If he found the gadget underwhelming, he found it underwhelming. Pogue noted:
Reader feedback about my review of Google's new cellphone yesterday was unusually voluminous and, in some sectors, vitriolic. Where I had written, "The Nexus One is an excellent app phone, fast and powerful but marred by some glitches," some readers seemed to read, "You are a pathetic loser, your religion is bogus and your mother wears Army boots."
You need to read Pogue's analysis of the finer points Android fans nailed him on. For example: "You write that the Nexus One doesn't have a multitouch screen, but it does; Google just didn't enable it. You should be fired for your incompetence."
Pogue noted that if the feature is disabled on the phone it doesn't count. I agree. For example, I can use pinch and zoom out of the box on the HTC Droid Eris, but not the Motorola Droid, or apparently the Nexus One without taking some other measures, such as using the Dolphin browser.
Update: Reader Chris Lucernoni pointed out that people can use Dolphin Browser on the Moto Droid and use multitouch. "I think the point of what the readers were saying is that you can multitouch on the Nexus, but it isn't enabled for the native apps."
Okay, but your average smartphone user probably isn't going to know what the Dolphin browser is. It's the "if a tree falls in the forest and no one hears it" notion. For most users who turn on the phone and try to pinch and zoom and can't, there isn't multitouch.
Pogue's main point kicks in here for me:
If you write anything positive about an Apple product or negative about a Microsoft product, you get buried by hate mail and personal attacks. The only worse result is if you say something negative about an Apple product or positive about a Microsoft product, in which case you get exposed to the true ugliness of the human spirit (and sometimes, in fact, physical threats). But guess what, gang? There's a new religion in these holy wars. And it's Google.
I published this piece Jan. 5 about how I wouldn't spend $1,000 for an Apple tablet computer. I was similarly torched by Apple fanboys and fangirls.
But I hope this is not to be the same for Android developers and fans. I'm appealing to the Android crusaders out there: Stop the madness now before it's too late.
Google is already being compared to Microsoft for growing too big and greedy for its own good. Many believe and fear -- myself included -- that Google is another Microsoft in the making if it's not careful.

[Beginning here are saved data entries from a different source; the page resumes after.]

(** X12.  A classifier that returns fewer than two probabilities makes both
    handlers answer 500 after all three library calls: [ValueError] from
    [max] on an empty vector, [IndexError] from [prediction_prob[1]] on a
    one-entry vector. With two or more entries and numeric raw entries
    [/predict] answers 200: the percentages come from the first two entries
    and the confidence from the largest entry of the whole vector. *)
Theorem probability_vector_length (scaled probs : list Q) (label : Z) :
  transform s feats = Ok scaled ->
  predict_proba m scaled = Ok probs ->
  predict_label m scaled = Ok label ->
  (probs = [] ->
   predict sf a (Ok (JObj data)) =
     (jsonify 500 (ErrorBody (Formatted "Prediction failed: " ValueError)
                             (Some (take 7 full_log))),
      library_calls feats scaled) /\
   detailed_analysis sf a (Ok (JObj data)) =
     (jsonify 500 (ErrorBody (Formatted "Analysis failed: " ValueError) None),
      library_calls feats scaled)) /\
  (forall p, probs = [p] ->
   predict sf a (Ok (JObj data)) =
     (jsonify 500 (ErrorBody (Formatted "Prediction failed: " IndexError)
                             (Some (take 7 full_log))),
      library_calls feats scaled) /\
   detailed_analysis sf a (Ok (JObj data)) =
     (jsonify 500 (ErrorBody (Formatted "Analysis failed: " IndexError) None),
      library_calls feats scaled)) /\
  (forall p0 p1 more, probs = p0 :: p1 :: more ->
   Forall (comparable data) compared_keys ->
   exists r top,
     predict sf a (Ok (JObj data)) =
       (jsonify 200 (PredictionBody r), library_calls feats scaled) /\
     non_toxic r = py_round (p0 * 100) 2 /\
     toxic r = py_round (p1 * 100) 2 /\
     confidence r = py_round (top * 100) 2 /\
     In top probs /\ Forall (fun p => (p <= top)%Q) probs).
Proof.
  intros Hs Hp Hl. split; [|split].
  - intros ->. enter_handlers. rewrite Hs, Hp, Hl. split; reflexivity.
  - intros p ->. enter_handlers. rewrite Hs, Hp, Hl. split; reflexivity.
  - intros p0 p1 more -> Hcmp.
    destruct (key_risk_factors_total data Hcmp) as [rf Hrf].
    do 2 eexists. split.
    { eapply predict_served with (probs := p0 :: p1 :: more); eauto;
        reflexivity. }
    cbn [non_toxic toxic confidence].
    split; [reflexivity|]. split; [reflexivity|]. split; [reflexivity|].
    apply fold_max_spec.
Qed.

End Inference.

(** ** Confidence and percentages *)

Lemma round_half_even_between (x : Q) :
  round_half_even x = Qfloor x \/ round_half_even x = (Qfloor x + 1)%Z.
Proof.
  unfold round_half_even.
  repeat destruct (Qlt_bool _ _); try destruct (Z.even _); auto.
Qed.

Lemma round_half_even_mono (x y : Q) :
  (x <= y)%Q -> (round_half_even x <= round_half_even y)%Z.
Proof.
  intros H.
  assert (Hf : (Qfloor x <= Qfloor y)%Z) by now apply Qfloor_resp_le.
  destruct (Z.eq_dec (Qfloor x) (Qfloor y)) as [E|N].
  - unfold round_half_even. rewrite E.
    destruct (Qlt_bool (x - inject_Z (Qfloor y)) (1 # 2)) eqn:A1;
      destruct (Qlt_bool (1 # 2) (x - inject_Z (Qfloor y))) eqn:A2;
      destruct (Qlt_bool (y - inject_Z (Qfloor y)) (1 # 2)) eqn:B1;
      destruct (Qlt_bool (1 # 2) (y - inject_Z (Qfloor y))) eqn:B2;
      try apply Qlt_bool_true in A1; try apply Qlt_bool_false in A1;
      try apply Qlt_bool_true in A2; try apply Qlt_bool_false in A2;
      try apply Qlt_bool_true in B1; try apply Qlt_bool_false in B1;
      try apply Qlt_bool_true in B2; try apply Qlt_bool_false in B2;
      try (exfalso; lra); destruct (Z.even (Qfloor y)); lia.
  - destruct (round_half_even_between x) as [-> | ->];
      destruct (round_half_even_between y) as [-> | ->]; lia.
Qed.

Lemma py_round_mono (x y : Q) (n : nat) :
  (x <= y)%Q -> (py_round x n <= py_round y n)%Q.
Proof.
  intros H. unfold py_round.
  assert (Hz : (0 < 10 ^ Z.of_nat n)%Z) by (apply Z.pow_pos_nonneg; lia).
  assert (Hs : (0 < inject_Z (10 ^ Z.of_nat n))%Q).
  { change 0%Q with (inject_Z 0). now rewrite <- Zlt_Qlt. }
  set (sc := inject_Z (10 ^ Z.of_nat n)) in *.
  assert (Hr : (round_half_even (x * sc) <= round_half_even (y * sc))%Z).
  { apply round_half_even_mono. apply Qmult_le_compat_r; lra. }
  rewrite Zle_Qle in Hr.
  apply Qle_shift_div_l; [exact Hs|].
  assert (E : (inject_Z (round_half_even (x * sc)) / sc * sc
               == inject_Z (round_half_even (x * sc)))%Q) by (field; lra).
  rewrite E. exact Hr.
Qed.

(** X13.  For a valid input and a two-class classifier, the confidence of
    the [/predict] answer is the larger of the two reported percentages: it
    is one of them and no smaller than either. When the two probabilities
    sum to 1 it is at least 50, and at most 100 when they are not negative. *)
Theorem confidence_is_larger_percentage sf (a : artifacts) (m : classifier)
    (s : scaler_t) (fi : feature_info_t) (data : gmap string json)
    (feats scaled : list Q) (p0 p1 : Q) (label : Z) :
  model a = Some m -> scaler a = Some s -> feature_info a = Some fi ->
  Forall2 (coerces sf data) (names fi) feats ->
  Forall (comparable data) compared_keys ->
  transform s feats = Ok scaled ->
  predict_proba m scaled = Ok [p0; p1] ->
  predict_label m scaled = Ok label ->
  exists r,
    predict sf a (Ok (JObj data)) =
      (jsonify 200 (PredictionBody r), library_calls feats scaled) /\
    (confidence r = non_toxic r \/ confidence r = toxic r) /\
    (non_toxic r <= confidence r)%Q /\ (toxic r <= confidence r)%Q /\
    ((p0 + p1 == 1)%Q -> (50 <= confidence r)%Q) /\
    ((p0 + p1 == 1)%Q -> (0 <= p0)%Q -> (0 <= p1)%Q ->
     (confidence r <= 100)%Q).
Proof.
  intros Hm Hs Hfi Hfeats Hcmp Hsc Hpr Hlab.
  destruct (valid_predict sf a m s fi Hm Hs Hfi data feats scaled p0 p1 label
              Hfeats Hcmp Hsc Hpr Hlab) as (rf & _ & Hresp).
  eexists. split; [exact Hresp|].
  cbn [confidence non_toxic toxic].
  destruct (Qmax_bounds p0 p1) as [B0 B1].
  split; [|split; [|split; [|split]]].
  - destruct (Qmax_cases p0 p1) as [[-> _]|[-> _]]; auto.
  - apply py_round_mono. lra.
  - apply py_round_mono. lra.
  - intros Hsum.
    assert (Hhalf : (50 <= Qmax p0 p1 * 100)%Q) by lra.
    rewrite py_round2_unfold.
    assert (Hz : (5000 <= round_half_even (Qmax p0 p1 * 100 * 100))%Z).
    { apply round_half_even_mono_lo. change (inject_Z 5000) with 5000%Q.
      lra. }
    rewrite Zle_Qle in Hz. change (inject_Z 5000) with 5000%Q in Hz.
    apply Qle_shift_div_l; lra.
  - intros Hsum H0 H1.
    assert (Hlo : (0 <= Qmax p0 p1 * 100)%Q) by lra.
    assert (Hhi : (Qmax p0 p1 * 100 <= 100)%Q).
    { destruct (Qmax_cases p0 p1) as [[-> _]|[-> _]]; lra. }
    now destruct (py_round2_percent _ Hlo Hhi).
Qed.

(** ** The shape of a 200 answer *)

Lemma predict_answer_shape sf a req r calls :
  predict sf a req = (jsonify 200 (PredictionBody r), calls) ->
  exists m s fi data feats scaled probs top p0 p1,
    model a = Some m /\ scaler a = Some s /\ feature_info a = Some fi /\
    req = Ok (JObj data) /\
    Forall2 (coerces sf data) (names fi) feats /\
    transform s feats = Ok scaled /\
    predict_proba m scaled = Ok probs /\
    predict_label m scaled = Ok (prediction r) /\
    py_max probs = Ok top /\
    py_index probs 0 = Ok p0 /\ py_index probs 1 = Ok p1 /\
    key_risk_factors (JObj data) = Ok (risk_factors r) /\
    calls = library_calls feats scaled /\
    r = {| prediction := prediction r;
           prediction_text := class_text (prediction r);
           confidence := py_round (top * 100) 2;
           non_toxic := py_round (p0 * 100) 2;
           toxic := py_round (p1 * 100) 2;
           risk_level := predict_risk_level (p1 * 100);
           risk_factors := risk_factors r;
           feature_importance :=
             top_importance (names fi) (feature_importances_ m);
           result_log := full_log |}.
Proof.
  intros H.
  destruct (predict_inv _ _ _ _ _ H)
    as (m & s & fi & data & feats & scaled & probs & top & p0 & p1 & Hm & Hs
        & Hfi & -> & Hfeats & Htr & Hpr & Hlab & Htop & Hp0 & Hp1 & Hrf & _
        & _ & _ & Hcalls).
  pose proof (predict_served sf a m s fi Hm Hs Hfi data feats scaled probs
                (prediction r) Hfeats Htr Hpr Hlab top p0 p1 (risk_factors r)
                Htop Hp0 Hp1 Hrf) as E.
  rewrite H in E. injection E as Er _.
  exists m, s, fi, data, feats, scaled, probs, top, p0, p1.
  repeat split; assumption.
Qed.

Lemma analysis_answer_shape sf a req an calls :
  detailed_analysis sf a req = (jsonify 200 (AnalysisBody an), calls) ->
  exists m s fi data feats scaled probs top p0 p1 label rs,
    model a = Some m /\ scaler a = Some s /\ feature_info a = Some fi /\
    req = Ok (JObj data) /\
    Forall2 (coerces sf data) (names fi) feats /\
    transform s feats = Ok scaled /\
    predict_proba m scaled = Ok probs /\
    predict_label m scaled = Ok label /\
    py_max probs = Ok top /\
    py_index probs 0 = Ok p0 /\ py_index probs 1 = Ok p1 /\
    analyse_features fi m scaled 0 (combine (names fi) feats) ∅
      = Ok (feature_analysis an) /\
    recommendations_of (JObj data) = Ok rs /\
    calls = library_calls feats scaled /\
    an_class an = label /\ an_text an = class_text label /\
    an_confidence an = py_round (top * 100) 2 /\
    an_non_toxic an = py_round (p0 * 100) 2 /\
    an_toxic an = py_round (p1 * 100) 2 /\
    overall_risk an = analysis_overall_risk p1 /\
    safety_recommendations an = rs /\
    risk_distribution an =
      [("Low Risk Features", count_tier Low (feature_analysis an));
       ("Medium Risk Features", count_tier Medium (feature_analysis an));
       ("High Risk Features", count_tier High (feature_analysis an))].
Proof.
  unfold detailed_analysis.
  destruct (model a) as [m|]; [|discriminate].
  destruct (scaler a) as [s|]; [|discriminate].
  destruct (feature_info a) as [fi|]; [|discriminate].
  destruct req as [j|e]; [|discriminate].
  unfold analysis_body, bind. cbn [lift].
  destruct (extract_features sf false j (names fi) [] _)
    as [[xs|e|r'] st] eqn:Hext.
  2: discriminate.
  2: { intros [= Hr _]. apply extract_return in Hext. rewrite Hr in Hext.
       discriminate. }
  unfold invoke, lift, ret. cbn [fr_log fr_calls].
  destruct (transform s xs) as [scaled|e] eqn:Hsc; [|discriminate].
  destruct (predict_proba m scaled) as [probs|e] eqn:Hpr; [|discriminate].
  destruct (predict_label m scaled) as [label|e] eqn:Hlab; [|discriminate].
  destruct (py_max probs) as [top|e] eqn:Htop; [|discriminate].
  destruct (py_index probs 0) as [p0|e] eqn:Hp0; [|discriminate].
  destruct (py_index probs 1) as [p1|e] eqn:Hp1; [|discriminate].
  destruct (analyse_features fi m scaled 0 (combine (names fi) xs) ∅)
    as [fa|e] eqn:Hfa; [|discriminate].
  destruct (recommendations_of j) as [rs|e] eqn:Hrs; [|discriminate].
  destruct (recommendations_object _ _ Hrs) as [data ->].
  apply extract_next in Hext as (-> & feats & -> & Hfeats).
  intros [= <- <-]. cbn.
  exists m, s, fi, data, feats, scaled, probs, top, p0, p1, label, rs.
  repeat split; assumption.
Qed.


(** ** Recommendations and risk factors *)

Ltac strings_apart :=
  repeat match goal with
         | H : _ /\ _ |- _ => destruct H
         | H : _ \/ _ |- _ => destruct H
         | H : @eq string _ _ |- _ => discriminate H
         | H : @eq bool _ _ |- _ => rewrite H in *; clear H
         end.

Lemma in_three (x m1 m2 m3 : string) (b1 b2 b3 : bool) :
  In x (when b1 m1 ++ when b2 m2 ++ when b3 m3) <->
  (b1 = true /\ x = m1) \/ (b2 = true /\ x = m2) \/ (b3 = true /\ x = m3).
Proof. now rewrite !in_app_iff, !in_when. Qed.

Lemma in_fired (x : string) (size area conc metal aspect : bool) :
  In x (fired size area conc metal aspect) <->
  (size = true /\ x = small_particle_msg) \/
  (area = true /\ x = high_surface_msg) \/
  (conc = true /\ x = high_concentration_msg) \/
  (metal = true /\ x = metal_msg) \/
  (aspect = true /\ x = high_aspect_msg).
Proof. unfold fired. now rewrite !in_app_iff, !in_when. Qed.

Lemma recommendations_vs_factors (d : gmap string json)
    (rf rs : list string) :
  key_risk_factors (JObj d) = Ok rf ->
  recommendations_of (JObj d) = Ok rs ->
  (In "Consider larger particle sizes to reduce bioavailability" rs <->
   In small_particle_msg rf) /\
  (In "Reduce concentration to minimize exposure risk" rs ->
   In high_concentration_msg rf) /\
  (In "Monitor surface reactivity due to high surface area" rs ->
   In high_surface_msg rf).
Proof.
  intros Hrf Hrs.
  destruct (key_risk_factors_inv _ _ Hrf)
    as (size & area & conc & aspect & H1 & H2 & H3 & H4 & ->).
  rewrite recommendations_spec, H1, H2, H3 in Hrs. injection Hrs as <-.
  split; [|split]; rewrite in_three, in_fired;
    unfold small_particle_msg, high_surface_msg, high_concentration_msg,
      metal_msg, high_aspect_msg.
  - split; intros H; strings_apart; tauto.
  - intros H. strings_apart.
    match goal with H : Qlt_bool 500 conc = true |- _ =>
      apply Qlt_bool_true in H end.
    assert (E : Qlt_bool 100 conc = true) by (apply Qlt_bool_true; lra).
    rewrite E. tauto.
  - intros H. strings_apart.
    match goal with H : Qlt_bool 200 area = true |- _ =>
      apply Qlt_bool_true in H end.
    assert (E : Qlt_bool 100 area = true) by (apply Qlt_bool_true; lra).
    rewrite E. tauto.
Qed.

Stop, Android folk, before you gain one of those reputations that make you targets for ... whomever decides to slag Android and Google. It happened to Apple and its fans, as Pogue noted:
Apple was perceived as the counterculture underdog. But 200 million iPods later, some people obviously see the former "think different" company as the "you're all a bunch of consumer sheep" company.
Android fans: Don't go down that road. Censor yourselves, or at least think of how you come off before you dash off ill-advised, gut-punch comments.
That's all I ask, for now anyway. I respectfully refrain from commenting on the Nexus One until I get the review copy (Google says it's in the mail).
In a delicious parallel along this Apple versus Google front, kudos to TechCrunch's MG Siegler for weathering a merciless hounding by this high-tech Ryan Seacrest counterpart, who prods him to sing the praises of the Nexus One on "Attack of the Show":
He's used the iPhone for three years, and even said at the end of this clip that he may play with Nexus One until the new iPhone comes out next June.
It just goes to show how otherwise good programs sometime woefully lack context. Look, if I were producing a high-tech show, I'd want Siegler on, too. The man knows his material cold. But does anyone really expect a devoted Apple user to do cartwheels about an Android phone? Show host Kevin Pereira does. He might as well have asked David Pogue to come on and discuss the Nexus One. Now that would have been funny.
Speaking of which, what's with the laugh track? This wasn't funny. This isn't funny. This is serious business. Go bug some starlets.
If anything makes Siegler do cartwheels this month, it will be the Apple tablet.